Task instructions: Look through the data below for the line with "if truthy (insn_flags", and transcribe it exactly together with each line after it up to and including the line with "update_insn (with_immediate n))". Give nothing else.

----- Exercise materials

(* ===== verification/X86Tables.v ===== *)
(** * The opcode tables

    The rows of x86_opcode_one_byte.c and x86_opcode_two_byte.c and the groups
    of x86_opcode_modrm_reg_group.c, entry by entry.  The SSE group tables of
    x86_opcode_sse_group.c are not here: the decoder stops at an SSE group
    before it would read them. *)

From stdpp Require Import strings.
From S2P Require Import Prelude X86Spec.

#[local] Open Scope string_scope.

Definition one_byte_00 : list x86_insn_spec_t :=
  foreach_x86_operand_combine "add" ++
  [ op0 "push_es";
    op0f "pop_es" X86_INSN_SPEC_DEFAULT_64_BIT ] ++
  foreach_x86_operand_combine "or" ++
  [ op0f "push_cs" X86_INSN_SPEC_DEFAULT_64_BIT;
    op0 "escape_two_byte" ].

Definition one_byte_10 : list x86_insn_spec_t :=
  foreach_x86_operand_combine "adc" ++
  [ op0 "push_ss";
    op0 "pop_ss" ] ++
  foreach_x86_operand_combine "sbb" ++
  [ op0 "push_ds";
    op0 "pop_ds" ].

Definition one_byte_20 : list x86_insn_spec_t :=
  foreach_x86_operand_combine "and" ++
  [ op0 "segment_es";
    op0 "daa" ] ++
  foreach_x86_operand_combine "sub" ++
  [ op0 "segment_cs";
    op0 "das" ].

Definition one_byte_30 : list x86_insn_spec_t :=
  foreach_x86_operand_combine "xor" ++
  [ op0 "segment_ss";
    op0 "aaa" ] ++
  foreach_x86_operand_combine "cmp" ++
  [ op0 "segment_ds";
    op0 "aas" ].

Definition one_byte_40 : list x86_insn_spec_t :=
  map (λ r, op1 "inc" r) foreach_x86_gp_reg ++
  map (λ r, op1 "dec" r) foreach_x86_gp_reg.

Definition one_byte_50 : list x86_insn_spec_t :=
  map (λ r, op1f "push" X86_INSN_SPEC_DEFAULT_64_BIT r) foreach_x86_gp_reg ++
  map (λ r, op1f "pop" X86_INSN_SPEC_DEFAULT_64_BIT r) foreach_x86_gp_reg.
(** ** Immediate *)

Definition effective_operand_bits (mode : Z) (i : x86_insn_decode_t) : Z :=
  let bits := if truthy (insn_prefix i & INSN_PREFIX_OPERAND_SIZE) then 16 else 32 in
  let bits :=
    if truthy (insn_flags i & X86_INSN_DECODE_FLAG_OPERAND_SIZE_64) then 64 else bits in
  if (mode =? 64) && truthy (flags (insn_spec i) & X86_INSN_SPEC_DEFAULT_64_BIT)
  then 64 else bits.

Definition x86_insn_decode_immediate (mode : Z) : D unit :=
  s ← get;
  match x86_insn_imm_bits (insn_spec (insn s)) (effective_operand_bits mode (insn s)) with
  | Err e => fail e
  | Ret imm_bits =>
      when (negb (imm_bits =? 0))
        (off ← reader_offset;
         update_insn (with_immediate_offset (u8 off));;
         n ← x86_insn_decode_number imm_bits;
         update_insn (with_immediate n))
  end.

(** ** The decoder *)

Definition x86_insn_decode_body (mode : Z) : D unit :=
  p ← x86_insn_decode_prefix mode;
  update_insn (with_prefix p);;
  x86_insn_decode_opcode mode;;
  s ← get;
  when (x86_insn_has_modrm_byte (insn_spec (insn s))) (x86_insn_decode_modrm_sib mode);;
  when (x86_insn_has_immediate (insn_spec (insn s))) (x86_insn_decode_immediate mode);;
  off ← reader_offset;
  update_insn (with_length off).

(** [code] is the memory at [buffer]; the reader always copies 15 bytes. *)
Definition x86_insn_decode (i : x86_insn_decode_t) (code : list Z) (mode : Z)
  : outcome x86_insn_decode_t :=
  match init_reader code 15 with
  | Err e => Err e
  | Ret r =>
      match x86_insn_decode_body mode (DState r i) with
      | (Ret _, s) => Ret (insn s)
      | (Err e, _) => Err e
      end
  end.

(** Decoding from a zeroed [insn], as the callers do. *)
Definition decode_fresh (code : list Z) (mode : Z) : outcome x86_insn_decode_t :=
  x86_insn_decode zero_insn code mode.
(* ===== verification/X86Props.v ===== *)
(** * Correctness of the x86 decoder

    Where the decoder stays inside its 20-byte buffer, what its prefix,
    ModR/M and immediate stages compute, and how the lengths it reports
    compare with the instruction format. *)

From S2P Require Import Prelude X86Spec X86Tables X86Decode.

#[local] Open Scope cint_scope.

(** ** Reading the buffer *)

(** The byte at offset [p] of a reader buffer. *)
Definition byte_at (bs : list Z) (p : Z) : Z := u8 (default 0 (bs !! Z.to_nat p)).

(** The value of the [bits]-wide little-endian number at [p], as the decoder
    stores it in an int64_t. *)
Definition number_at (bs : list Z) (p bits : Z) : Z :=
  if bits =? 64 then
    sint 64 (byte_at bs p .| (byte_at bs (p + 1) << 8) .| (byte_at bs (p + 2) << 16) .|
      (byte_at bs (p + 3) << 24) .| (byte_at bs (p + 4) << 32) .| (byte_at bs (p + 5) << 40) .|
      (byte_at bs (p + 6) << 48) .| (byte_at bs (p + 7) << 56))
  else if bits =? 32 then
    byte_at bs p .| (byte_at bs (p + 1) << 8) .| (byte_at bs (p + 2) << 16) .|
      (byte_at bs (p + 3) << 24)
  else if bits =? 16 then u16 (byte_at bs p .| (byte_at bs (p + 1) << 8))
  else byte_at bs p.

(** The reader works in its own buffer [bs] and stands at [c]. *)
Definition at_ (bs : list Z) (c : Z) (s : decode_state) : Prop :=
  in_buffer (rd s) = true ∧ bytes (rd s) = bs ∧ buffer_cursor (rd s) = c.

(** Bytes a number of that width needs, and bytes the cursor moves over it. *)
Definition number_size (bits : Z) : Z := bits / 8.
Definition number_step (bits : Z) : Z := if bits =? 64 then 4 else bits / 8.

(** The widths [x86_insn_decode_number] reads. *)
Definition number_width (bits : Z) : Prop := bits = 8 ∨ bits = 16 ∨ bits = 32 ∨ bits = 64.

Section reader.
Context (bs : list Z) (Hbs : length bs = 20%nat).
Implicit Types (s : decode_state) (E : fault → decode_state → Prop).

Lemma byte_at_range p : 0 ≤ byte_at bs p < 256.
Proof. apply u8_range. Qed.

----------

Task solution:
    if truthy (insn_flags i & X86_INSN_DECODE_FLAG_OPERAND_SIZE_64) then 64 else bits in
  if (mode =? 64) && truthy (flags (insn_spec i) & X86_INSN_SPEC_DEFAULT_64_BIT)
  then 64 else bits.

Definition x86_insn_decode_immediate (mode : Z) : D unit :=
  s ← get;
  match x86_insn_imm_bits (insn_spec (insn s)) (effective_operand_bits mode (insn s)) with
  | Err e => fail e
  | Ret imm_bits =>
      when (negb (imm_bits =? 0))
        (off ← reader_offset;
         update_insn (with_immediate_offset (u8 off));;
         n ← x86_insn_decode_number imm_bits;
         update_insn (with_immediate n))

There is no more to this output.